- **TASK OBJECTIVE**
Taking the line containing "s (new s).2." as the first and the last line of the entries as the end, reproduce every line between them exactly, including both.

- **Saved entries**

Definition verified_locals : gmap string Value :=
  <[ "payload" := VObj {[ "payload" := VObj {[ "role" := VStr Roles.USER ]} ]} ]>
    token_locals.

Definition user_payload : Value := VObj {[ "role" := VStr Roles.USER ]}.

Definition admin_payload : Value := VObj {[ "role" := VStr Roles.ADMIN ]}.

(** A request to an [:id] route whose id is not a Mongo id and that has no
    authorization header. *)
Definition bad_id_request : Request := request "abc" ∅ ∅ ∅.

End Demo.

(** ** States of the furniture singletons *)

Module FurnitureStates.
Import FurnitureService.

(** Before any call both static fields are unset and no object exists. *)
Definition init : Statics := mkStatics ∅ None None.

(** What a program can do with the two classes: call either accessor, or
    call the constructor of the service, which is public. *)
Inductive step : Statics -> Statics -> Prop :=
| step_getInstance (s : Statics) : step s (getInstance s).2
| step_repository_getInstance (s : Statics) : step s (repository_getInstance s).2
| step_new (s : Statics) : step s (new s).2.

Inductive reachable : Statics -> Prop :=
| reachable_init : reachable init
| reachable_step (s s' : Statics) : reachable s -> step s s' -> reachable s'.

- **REPLY**
| step_new (s : Statics) : step s (new s).2.

Inductive reachable : Statics -> Prop :=
| reachable_init : reachable init
| reachable_step (s s' : Statics) : reachable s -> step s s' -> reachable s'.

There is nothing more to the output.